July 23, 2015
In 2011-2012 Charpentier, together with her team at Umeå University in Sweden, elucidated the key molecular components and mechanism of the natural bacterial immune system. Because even bacteria get sick: certain viruses, so-called bacteriophages, can infect bacterial cells and inject their genetic material into the genome of these bacteria. As protection, bacteria have therefore developed a kind of "molecular scissors", the so-called CRISPR-Cas9 system, which enables them to excise the foreign genetic material.
Charpentier and colleagues then showed that genes can be specifically altered using the CRISPR-Cas9 system. Nowadays, the novel technique is used as a molecular biology tool worldwide and could pave the way for treating genetic disorders such as cystic fibrosis or sickle cell anemia in the future. "We are delighted that we have succeeded in winning such a high-calibre scientist for the Max Planck Society and keeping her in Germany," says Martin Stratmann, the President of the Max Planck Society.
In 2013, Emmanuelle Charpentier was offered an Alexander von Humboldt Professorship at the nominating institutions, the Helmholtz Centre for Infection Research and the Hannover Medical School enticing Charpentier to Germany. She still holds a part-time guest professorship at Umeå University, where she has a research group and collaborating colleagues at the Laboratory for Molecular Infection Medicine Sweden. “I am very excited to join the Max Planck Society and my colleagues at the Max Planck Institute for Infection Biology in Berlin. The Max Planck Society has offered me excellent conditions to continue my research programme in Germany focused on the understanding of regulatory processes in bacterial infectious diseases. I consider my recruitment as a great opportunity to strengthen the field of microbiology in the Society.”

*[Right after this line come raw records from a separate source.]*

(* ===== verification/PosixObjects.v ===== *)
(** * PosixObjects: programs over intercepted files

    A program opens files of a mounted file system, moves their pointers, reads,
    writes and closes them.  [abs_stdio] says what each call does to the open
    streams and the objects; the code, through the client, the cluster, the
    metadata and the stores, refines it for objects of any number of segments whose
    home is the first configured solution, the one [fread] and [fwrite] name. *)

From S2P Require Import Prelude CText Effects Types Services FileIO KeyValueSpec IOClient World.
From S2P Require Import Msgpack Config Distribution Metadata MetadataSpec Segments Chunks ObjectSpec.
From S2P Require Import Server ServerSpec MultiSpec Client ClusterSpec ClientObjects Posix PosixSpec.

Import Multi.

(** ** Programs *)

Inductive stdio_call :=
| Fopen (filename mode : string) (fh : Z)
| Fseek (stream offset : Z) (origin : seek_origin)
| Fread (size count stream : Z)
| Fwrite (bytes : list ascii) (size count stream : Z)
| Fclose (stream : Z).

(** A result, the bytes a read stored, or the exception of a failed call. *)
Inductive stdio_reply :=
| Returned (r : intercepted Z)
| ReadBytes (r : intercepted (Z * list cell))
| Uncaught.

Section programs.
Context {R M : Type} `{RedisService R} `{MongoService M} `{Msgpack}.
Context (rand sequence client_rand : nat -> Z) (conf : Conf).

Definition stdio (q : stdio_call) : ST (Posix R M) stdio_reply :=
  try_catch is_rpc_error
    match q with
    | Fopen filename mode fh => r ← fopen client_rand conf filename mode fh; mret (Returned r)
    | Fseek stream offset origin => r ← fseek stream offset origin; mret (Returned r)
    | Fread size count stream => r ← fread client_rand size count stream; mret (ReadBytes r)
    | Fwrite bytes size count stream =>
        r ← fwrite rand sequence client_rand (Some (Some <$> bytes)) size count stream; mret (Returned r)
    | Fclose stream => r ← fclose stream; mret (Returned r)
    end
    (mret Uncaught).

Fixpoint stdio_all (qs : list stdio_call) : ST (Posix R M) (list stdio_reply) :=
  match qs with
  | [] => mret []
  | q :: qs' => a ← stdio q; l ← stdio_all qs'; mret (a :: l)
  end.

End programs.

(** ** What the calls do *)

(** The open streams and the objects. *)
Record files := mkFiles { streams : gmap Z PosixStat; objs : gmap string (Z * list ascii) }.

Definition bytes_of_object (id : string) (f : files) : list ascii := bytes_at (objs f !! id).

Definition move (st : PosixStat) (offset : Z) (origin : seek_origin) : Z * PosixStat :=
  if is_append (mode_ st) then (i32 (file_size_ st), st)
  else (0, set_file_pointer (seek_pointer st offset origin) st).

(** A stream that is not open belongs to libc.  Reads and writes beyond the size
    the stream recorded are refused; neither moves the pointer, and no write
    changes the recorded size. *)
Definition abs_stdio (q : stdio_call) (f : files) : stdio_reply * files :=
  match q with
  | Fopen filename mode fh =>
      (Returned (Result fh),
       mkFiles (<[fh := opened_size filename mode 0 (zlen (bytes_of_object filename f))]> (streams f))
               (if bool_decide (mode = "w+") then delete filename (objs f) else objs f))
  | Fseek stream offset origin =>
      match streams f !! stream with
      | Some st => let '(r, st') := move st offset origin in
                   (Returned (Result r), mkFiles (<[stream := st']> (streams f)) (objs f))
      | None => (Returned Real, f)
      end
  | Fread size count stream =>
      let n := u64 (size * count) in
      match streams f !! stream with
      | Some st =>
          (if refused st n then ReadBytes (Result (size_t_minus_1, []))
           else match objs f !! filename_ st with
                | Some (_, v) => ReadBytes (Result (n, Some <$> slice (file_pointer_ st) n v))
                | None => Uncaught
                end, f)
      | None => (ReadBytes Real, f)
      end
  | Fwrite bytes size count stream =>
      let n := u64 (size * count) in
      match streams f !! stream with
      | Some st =>
          if refused st n then (Returned (Result size_t_minus_1), f)
          else (Returned (Result n),
                mkFiles (streams f) (abs_store (filename_ st) 0 (file_pointer_ st) bytes (objs f)))
      | None => (Returned Real, f)
      end
  | Fclose stream =>
      match streams f !! stream with
      | Some _ => (Returned (Result 0), mkFiles (delete stream (streams f)) (objs f))
      | None => (Returned Real, f)
      end
  end.

Fixpoint abs_stdio_all (qs : list stdio_call) (f : files) : list stdio_reply * files :=
  match qs with
  | [] => ([], f)
  | q :: qs' =>
      let '(a, f1) := abs_stdio q f in let '(l, f2) := abs_stdio_all qs' f1 in (a :: l, f2)
  end.

Section refinement.
Context {R M : Type} `{RedisLaws R} `{MongoLaws M} `{MsgpackLaws}.
Context (rand sequence client_rand : nat -> Z) (conf : Conf).
Context (Hrand : forall n, 0 <= rand n < 2 ^ 31) (Hseq : forall n, 0 <= sequence n < 2 ^ 64).
Implicit Types s : Posix R M.

Record posix_files s (f : files) : Prop := {
  pf_streams : fileDescriptorMap_ s = streams f;
  pf_objects : cluster_objects conf (px_cluster s) (objs f);
}.

(** The file is there to be used: a name the stores tell from others, and its
    home, if it has one, the first solution. *)
Definition file_ok (f : files) (filename : string) : Prop :=
  name_ok filename /\ forall p v, objs f !! filename = Some (p, v) -> p = 0.

(** What the program may ask for: the parts of a file the stores can read and
    write exactly. *)
Definition call_within (f : files) (q : stdio_call) : Prop :=
  match q with
  | Fopen filename mode fh =>
      String.prefix (CONFIGURATION_FILE conf) filename = false /\
      mount_of filename (STORAGE_SOLUTIONS conf) = Ok (Some 0) /\ file_ok f filename
  | Fread size count stream =>
      let n := u64 (size * count) in
      forall st, streams f !! stream = Some st -> refused st n = false ->
        file_ok f (filename_ st) /\ is_u64 (file_pointer_ st) /\ 0 < n /\
        forall p v, objs f !! filename_ st = Some (p, v) ->
          range_request (R := R) (M := M) conf (stream_request st n) v
  | Fwrite bytes size count stream =>
      let n := u64 (size * count) in
      forall st, streams f !! stream = Some st -> refused st n = false ->
        file_ok f (filename_ st) /\ is_u64 (file_pointer_ st) /\ n = zlen bytes /\
        store_request (R := R) (M := M) conf (objs f)
          (set_buffer (Some (Some <$> bytes)) (set_position 0 (stream_request st n))) (stream_request st n) bytes
  | _ => True
  end.

Inductive calls_within : files -> list stdio_call -> Prop :=
| cs_nil f : calls_within f []
| cs_cons f q qs : call_within f q -> calls_within (abs_stdio q f).2 qs -> calls_within f (q :: qs).

Lemma type_0 cl m : cluster_objects conf cl m -> exists ty, type_at conf 0 ty.
Proof.
  intros [_ _ [(Hc & Hne & _) _ _ _]]. pose proof (zlen_pos _ Hne).
  destruct (dense_find _ 0 (conf_dense _ Hc)) as (sol & E); [cbn [s_conf] in *; lia|].
  by exists (io_client_type_ sol), sol.
Qed.

Lemma named_0 cl f filename r :
  cluster_objects conf cl (objs f) -> file_ok f filename -> id_ r = filename -> storage_index_ r = 0 ->
  named conf (objs f) r.
Proof.
  intros Hc [Hn Hp] Hid Hi. split; rewrite ?Hid, ?Hi; [done|by eapply type_0|].
  intros p v Hv. symmetry. by eapply Hp.
Qed.

Lemma plain_stream st n : is_u64 (file_pointer_ st) -> plain (stream_request st (u64 n)).
Proof.
  intros Hp. repeat split; unfold is_u64, is_u16, u64 in *; simpl; try lia;
    pose proof (Z.mod_pos_bound n (2 ^ 64)); lia.
Qed.

Lemma stdio_Ok {A} (m : ST (Posix R M) A) (k : A -> stdio_reply) h s a s' :
  m s = (Ok a, s') -> try_catch is_rpc_error (r ← m; mret (k r)) h s = (Ok (k a), s').
Proof. intros E. apply try_catch_Ok. by st_step E. Qed.

(** ** The calls *)

Lemma fopen_refines s f filename mode fh :
  posix_files s f -> call_within f (Fopen filename mode fh) ->
  exists s', stdio rand sequence client_rand conf (Fopen filename mode fh) s = (Ok (Returned (Result fh)), s') /\
    posix_files s' (abs_stdio (Fopen filename mode fh) f).2.
Proof.
  intros [Hs Hc] (Hpre & Hm & Hf). set (r := set_storage_index 0 (set_id filename Data0)).
  assert (plain r) as Hp by (repeat split; unfold is_u64, is_u16; simpl; lia).
  assert (named conf (objs f) r) as Hnm by (by eapply named_0).
  destruct (Client_Size_object client_rand conf (px_cluster s) (objs f) r) as (c1 & E1 & Hc1); [done..|].
  destruct (Client_Delete_object client_rand conf c1 (objs f) r) as (c2 & E2 & Hc2); [done..|].
  eexists. split; [apply (stdio_Ok _ Returned); by eapply fopen_calls|]. split.
  - cbn. by rewrite Hs.
  - cbn. by destruct (bool_decide (mode = "w+")).
Qed.

(** The state after a call that changes neither streams nor objects. *)
Lemma posix_files_same s f cl :
  posix_files s f -> cluster_objects conf cl (objs f) -> posix_files (mkPosix (fileDescriptorMap_ s) cl) f.
Proof. by intros [? ?] ?. Qed.

Lemma fseek_refines s f stream offset origin :
  posix_files s f ->
  exists s', stdio rand sequence client_rand conf (Fseek stream offset origin) s =
      (Ok (abs_stdio (Fseek stream offset origin) f).1, s') /\
    posix_files s' (abs_stdio (Fseek stream offset origin) f).2.
Proof.
  intros Hf. pose proof Hf as [Hs Hc]. unfold abs_stdio. destruct (streams f !! stream) as [st|] eqn:E; rewrite <- Hs in E.
  - unfold move. destruct (is_append (mode_ st)) eqn:Ea.
    + exists s. split; [apply (stdio_Ok _ Returned); by apply fseek_append|]. split; [|done].
      cbn. by rewrite <- Hs, insert_id.
    + eexists. split; [apply (stdio_Ok _ Returned); by apply fseek_tracked|]. split; [|done].
      cbn. by rewrite Hs.
  - exists s. split; [|done]. apply (stdio_Ok _ Returned).
    by apply (untracked rand sequence client_rand).
Qed.

Lemma fclose_refines s f stream :
  posix_files s f ->
  exists s', stdio rand sequence client_rand conf (Fclose stream) s = (Ok (abs_stdio (Fclose stream) f).1, s') /\
    posix_files s' (abs_stdio (Fclose stream) f).2.
Proof.
  intros Hf. pose proof Hf as [Hs Hc]. unfold abs_stdio. destruct (streams f !! stream) as [st|] eqn:E; rewrite <- Hs in E.
  - eexists. split; [apply (stdio_Ok _ Returned); by apply fclose_tracked|]. split; [|done]. cbn. by rewrite Hs.
  - exists s. split; [|done]. apply (stdio_Ok _ Returned). by apply (untracked rand sequence client_rand).
Qed.

Lemma fread_refines s f size count stream :
  posix_files s f -> call_within f (Fread size count stream) ->
  exists s', stdio rand sequence client_rand conf (Fread size count stream) s =
      (Ok (abs_stdio (Fread size count stream) f).1, s') /\
    posix_files s' (abs_stdio (Fread size count stream) f).2.
Proof.
  intros Hf Hok. pose proof Hf as [Hs Hc]. unfold abs_stdio. cbn [call_within] in Hok. set (n := u64 (size * count)) in *.
  destruct (streams f !! stream) as [st|] eqn:E; rewrite <- Hs in E.
  2: { exists s. split; [|done]. apply (stdio_Ok _ ReadBytes). by apply (untracked rand sequence client_rand). }
  destruct (refused st n) eqn:Er.
  { exists s. split; [|done]. apply (stdio_Ok _ ReadBytes). by eapply fread_refused. }
  destruct (Hok st) as (Hfile & Hp & Hn & Hrange); [done..|]. clear Hok.
  pose proof (plain_stream st (size * count) Hp : plain (stream_request st n)) as Hps.
  assert (plain (set_position 0 (stream_request st n))) as Hpd.
  { destruct Hps as [? (? & ? & ?)]. split; [done|]. split; [unfold is_u64; cbn; lia|done]. }
  assert (named conf (objs f) (stream_request st n)) as Hnm by (by eapply named_0).
  destruct (objs f !! filename_ st) as [[p v]|] eqn:Ev.
  - specialize (Hrange p v eq_refl). pose proof Hrange as [(Hr0 & Hr1 & Hr2) _ _].
    destruct (Client_LocateRequest_object client_rand conf (px_cluster s) (objs f) (stream_request st n)
      (set_position 0 (stream_request st n)) p v) as (cl & El & Hcl); try done.
    { split; [done|]. right. split; [done|]. cbn. lia. }
    exists (mkPosix (fileDescriptorMap_ s) cl). split; [|by apply posix_files_same].
    apply (stdio_Ok _ ReadBytes). apply (fread_calls client_rand size count stream st); try done. apply zlen_slice; cbn in *; lia.
  - destruct (Client_LocateRequest_none client_rand conf (px_cluster s) (objs f) (stream_request st n)
      (set_position 0 (stream_request st n))) as (cl & El & Hcl); [done..|].
    exists (mkPosix (fileDescriptorMap_ s) cl). split; [|by apply posix_files_same]. unfold stdio.
    rewrite (try_catch_Throw _ _ _ _ rpc_error (mkPosix (fileDescriptorMap_ s) cl)); [done| |done].
    apply st_bind_Throw. by apply (fread_throws client_rand size count stream st).
Qed.

Lemma fwrite_refines s f bytes size count stream :
  posix_files s f -> call_within f (Fwrite bytes size count stream) ->
  exists s', stdio rand sequence client_rand conf (Fwrite bytes size count stream) s =
      (Ok (abs_stdio (Fwrite bytes size count stream) f).1, s') /\
    posix_files s' (abs_stdio (Fwrite bytes size count stream) f).2.
Proof.
  intros Hf Hok. pose proof Hf as [Hs Hc]. unfold abs_stdio. cbn [call_within] in Hok. set (n := u64 (size * count)) in *.
  destruct (streams f !! stream) as [st|] eqn:E; rewrite <- Hs in E.
  2: { exists s. split; [|done]. apply (stdio_Ok _ Returned). by apply (untracked rand sequence client_rand). }
  destruct (refused st n) eqn:Er.
  { exists s. split; [|done]. apply (stdio_Ok _ Returned). 
    eapply fwrite_refuses_extension; [done|]. by apply Z.ltb_lt. }
  destruct (Hok st) as (Hfile & Hp & Hn & Hq); [done..|]. clear Hok.
  pose proof (plain_stream st (size * count) Hp : plain (stream_request st n)) as Hps.
  destruct (Client_StoreRequest_object rand sequence client_rand Hrand Hseq conf (px_cluster s) (objs f)
    (set_buffer (Some (Some <$> bytes)) (set_position 0 (stream_request st n))) (stream_request st n) bytes)
    as (cl & Es & Hcl); try done.
  { destruct Hps as [_ (? & ? & ?)]. split; [unfold is_u64; cbn; lia|done]. }
  exists (mkPosix (fileDescriptorMap_ s) cl). split; [|by split].
  apply (stdio_Ok _ Returned). apply (fwrite_calls rand sequence client_rand _ size count stream st _ bytes); try done.
  fold n. rewrite Hn. rewrite mem_read_in by (rewrite ?zlen_fmap; pose proof (zlen_nonneg bytes); lia).
  by rewrite <- (zlen_fmap Some bytes), slice_whole.
Qed.

Lemma stdio_refines s f q :
  posix_files s f -> call_within f q ->
  exists s', stdio rand sequence client_rand conf q s = (Ok (abs_stdio q f).1, s') /\ posix_files s' (abs_stdio q f).2.
Proof.
  intros Hf Hq. destruct q; [by apply fopen_refines|by apply fseek_refines|by apply fread_refines
    |by apply fwrite_refines|by apply fclose_refines].
Qed.

(** C4: A program over intercepted files gets the results of the abstract calls
    through the client, a server of the cluster, the metadata and the stores, for
    the calls of [calls_within]: the files are mounted on solution 0, which is also
    their home, and the reads and writes that are not refused are ranges and stores
    that [client_refines_objects] covers. So a read after a seek is covered with
    POSIX stores only, or inside one segment and before its end (with MongoDB
    configured, at its start). Reads and writes beyond the recorded size are
    refused, and a read of a file another stream deleted fails, without that
    restriction. *)
Theorem stdio_refines_files qs f s :
  calls_within f qs -> posix_files s f ->
  exists s', stdio_all rand sequence client_rand conf qs s = (Ok (abs_stdio_all qs f).1, s') /\
    posix_files s' (abs_stdio_all qs f).2.
Proof.
  intros Hq. revert s. induction Hq as [f|f q qs Hq Hqs IH]; intros s Hf; [by exists s|].
  destruct (stdio_refines s f q Hf Hq) as (s1 & E1 & Hf1). destruct (IH s1 Hf1) as (s2 & E2 & Hf2).
  cbn [stdio_all abs_stdio_all]. destruct (abs_stdio q f) as [a f1]. cbn [fst snd] in *.
  destruct (abs_stdio_all qs f1) as [l f2]. exists s2. split; [|done]. st_step E1. by st_step E2.
Qed.

End refinement.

Jürgen Mlynek, the President of the Helmholtz Association, emphasizes that Emmanuelle Charpentier has carried out ground-breaking research over the last several years. "For us it is very important that Dr Charpentier remains within the German scientific community, and personally, I wish her every success for the future. I am sure she will keep close ties to the Helmholtz Centre in Braunschweig."
Charpentier studied microbiology, biochemistry and genetics in Paris. She obtained her PhD from the renowned Pasteur Institute. Following research positions in New York, at The Rockefeller University, and in Memphis, she returned to Europe in 2002 and established a research group at the Max F. Perutz Laboratories, University of Vienna and six years later at the Laboratory for Molecular Infection Medicine Sweden (MIMS) at the University of Umeå in Sweden.